I hate what's happening to our country. Our country is literally just not respected. It's becoming, in some circles, a laughing stock throughout the world. And I just -- as a person that truly loves the United States, and is proud of the United States, I hate to see what's happening.

MALVEAUX: And you know what's happening right now, we're all paying very close attention, is the potential that the federal government will shut down because Republicans and Democrats can't seem to get on board with the budget.

Under a Trump presidency, would you let that happen?

TRUMP: Well, it's all about leadership. I mean, don't forget, Barack Obama made one deal in his life, and that was with Mr. Rezko in Chicago, OK, for some land to expand his house. He didn't make deals. It's all about leadership. You have to be able to make deals. You have to know how to make deals. You have to get people in a room and get them done, get the deal done.
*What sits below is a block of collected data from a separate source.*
(** ** Properties *)

(** What [SelectMountBackend] promises: a backend is selected exactly when the
    reason is empty; a strict backend only with its primitive and when the strict
    actions cover the request, open_tree before procfd; the string backend only as a
    last resort, when it was authorised, its primitive exists, its actions cover the
    request and no strict backend is usable. *)
Theorem select_mount_backend_sound required capabilities allow backend reason :
  SelectMountBackend required capabilities allow = (backend, reason) ->
  let supports actions := required <> 0 /\
    forall i, Z.testbit required i = true -> Z.testbit actions i = true in
  let has bit := Z.land (primitives capabilities) bit <> 0 in
  let strict_usable := supports (strict_actions capabilities)
    /\ (has kCapabilityOpenTreeMoveMount \/ has kCapabilityProcFdMount) in
  (reason = kReasonNone <-> backend <> kUnsupported)
  /\ (backend = kStrictOpenTree <->
        supports (strict_actions capabilities) /\ has kCapabilityOpenTreeMoveMount)
  /\ (backend = kStrictProcFd <->
        supports (strict_actions capabilities) /\ has kCapabilityProcFdMount
        /\ ~ has kCapabilityOpenTreeMoveMount)
  /\ (backend = kLegacyString <->
        ~ strict_usable /\ has kCapabilityStringBindMount /\ allow = true
        /\ supports (legacy_actions capabilities)).
Proof.
  intros H supports has strict_usable. subst supports has strict_usable. cbv beta zeta.
  rewrite <- !SupportsAllActions_subset. unfold SelectMountBackend in H.
  destruct (SupportsAllActions (strict_actions capabilities) required) eqn:Es,
    (SupportsAllActions (legacy_actions capabilities) required) eqn:El;
    cbn [andb negb] in H; repeat case_bool_decide; destruct allow; cbn [andb negb] in H;
    injection H as <- <-; unfold SupportsAllActions in Es, El;
    try (rewrite bool_decide_eq_true_2 in Es by done; discriminate Es);
    try (rewrite bool_decide_eq_true_2 in El by done; discriminate El);
    intuition congruence.
Qed.

(** The fallback between backends always ends: from any backend at most three
    steps reach [kUnsupported], no backend is tried twice, and the string backend is
    only ever reached when both the policy and the namespace allow it and nothing
    but redirects is required. *)
Theorem next_mount_backend_terminates current required allow allowed :
  let next b := NextMountBackend b required allow allowed in
  next (next (next current)) = kUnsupported
  /\ next current <> kStrictOpenTree
  /\ (current <> kUnsupported -> next current <> current)
  /\ (next current = kLegacyString ->
       current = kStrictProcFd /\ allow = true /\ allowed = true /\ required = kMountActionRedirect).
Proof.
  assert (SupportsAllActions kMountActionRedirect required = true -> required = kMountActionRedirect)
    as Hreq.
  { unfold SupportsAllActions. intros [Hne Hl]%andb_true_iff.
    apply negb_true_iff, bool_decide_eq_false in Hne. apply bool_decide_eq_true in Hl.
    change kMountActionRedirect with (Z.ones 1) in *. rewrite Z.land_comm, Z.land_ones in Hl by lia.
    change (2 ^ 1) with 2 in Hl. change (Z.ones 1) with 1.
    pose proof (Z.mod_pos_bound required 2). lia. }
  unfold NextMountBackend.
  destruct current, allow, allowed, (SupportsAllActions kMountActionRedirect required); cbn;
    repeat split; try discriminate; auto.
Qed.

(** A transaction makes at most three transitions, whatever the interleaving:
    along any chain of allowed transitions no state is entered twice and the chain
    has four states at most, and a chain can only continue past a terminal state when
    that state is [kFailed]. *)
Theorem mount_transitions_bounded chain :
  Sorted (fun a b => IsMountTransitionAllowed a b = true) chain ->
  NoDup chain /\ (length chain <= 4)%nat
  /\ forall pre a b post, chain = pre ++ a :: b :: post ->
       IsMountTransactionTerminal a = true -> a = kFailed /\ b = kRollbackComplete /\ post = [].
Proof.
  intros H. pose proof (transition_chain chain H) as (Hnd & Hlen & _). split_and!; [done| |].
  - destruct chain as [|a chain]; cbn; [lia|].
    pose proof (Hlen a chain eq_refl). pose proof (transaction_rank_bound a). cbn in *. lia.
  - intros pre a b post -> Ha. apply Sorted_app_r in H.
    apply Sorted_inv in H as [H Hab%HdRel_inv]. apply Sorted_inv in H as [_ Hb].
    destruct a; try discriminate Ha; destruct b; try discriminate Hab.
    split_and!; [done|done|]. destruct post as [|c post]; [done|].
    apply HdRel_inv in Hb. by destruct c.
Qed.

(** A [MutationJournal] refines a bounded stack: whatever is called on it, it
    answers like a list that refuses to grow past [Capacity], pops its last entry and
    never shows an entry it does not hold. *)
Theorem mutation_journal_refines_stack {Entry} (Capacity : nat) (initial : Entry) calls :
  MutationJournal.answers (MutationJournal.run Capacity)
    (MutationJournal.empty_journal Capacity initial) calls
  = MutationJournal.answers (MutationJournal.spec Capacity) [] calls.
Proof.
  destruct (MutationJournal.empty_journal_ok Capacity initial) as [Hj Hc].
  rewrite <- Hc. clear Hc. revert Hj. generalize (MutationJournal.empty_journal Capacity initial).
  induction calls as [|c calls IH]; intros j Hj; [done|]. cbn [MutationJournal.answers].
  destruct (MutationJournal.run_spec Capacity c j Hj) as [Hj' Hs]. rewrite Hs.
  destruct (MutationJournal.run Capacity c j) as [a j']. cbn [fst snd] in *. f_equal. by apply IH.
Qed.

Lemma select_mount_backend_sound_witness :
  (kLegacyString = kLegacyString <->
     ~ ((kMountActionRedirect <> 0 /\ forall i, Z.testbit kMountActionRedirect i = true ->
           Z.testbit 3 i = true) /\ (Z.land 16 kCapabilityOpenTreeMoveMount <> 0
                                      \/ Z.land 16 kCapabilityProcFdMount <> 0))
     /\ Z.land 16 kCapabilityStringBindMount <> 0 /\ true = true
     /\ (kMountActionRedirect <> 0 /\ forall i, Z.testbit kMountActionRedirect i = true ->
           Z.testbit 1 i = true)).
Proof.
  apply (select_mount_backend_sound kMountActionRedirect
           {| primitives := 16; strict_actions := 3; legacy_actions := 1 |} true kLegacyString
           kReasonNone).
  reflexivity.
Defined.

Lemma mount_transitions_bounded_witness :
  NoDup [kPending; kApplying; kCancelRequested; kRollbackComplete].
Proof.
  apply (mount_transitions_bounded [kPending; kApplying; kCancelRequested; kRollbackComplete]).
  repeat constructor.
Defined.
And this is nothing compared to what's going to be happening next year, because now we're talking about billions of dollars. Next year you're going to be talking about trillions of dollars.

MALVEAUX: Well, President Obama has said that he's summoned them to the White House, he's going to get them in the same room. What more should he be doing? What would you do if you were in his place?

TRUMP: Well, it's all up to the messenger. I mean, you could have two people grabbing people and putting them in two separate rooms. They could be the same people, and one messenger gets the job done and one messenger can't.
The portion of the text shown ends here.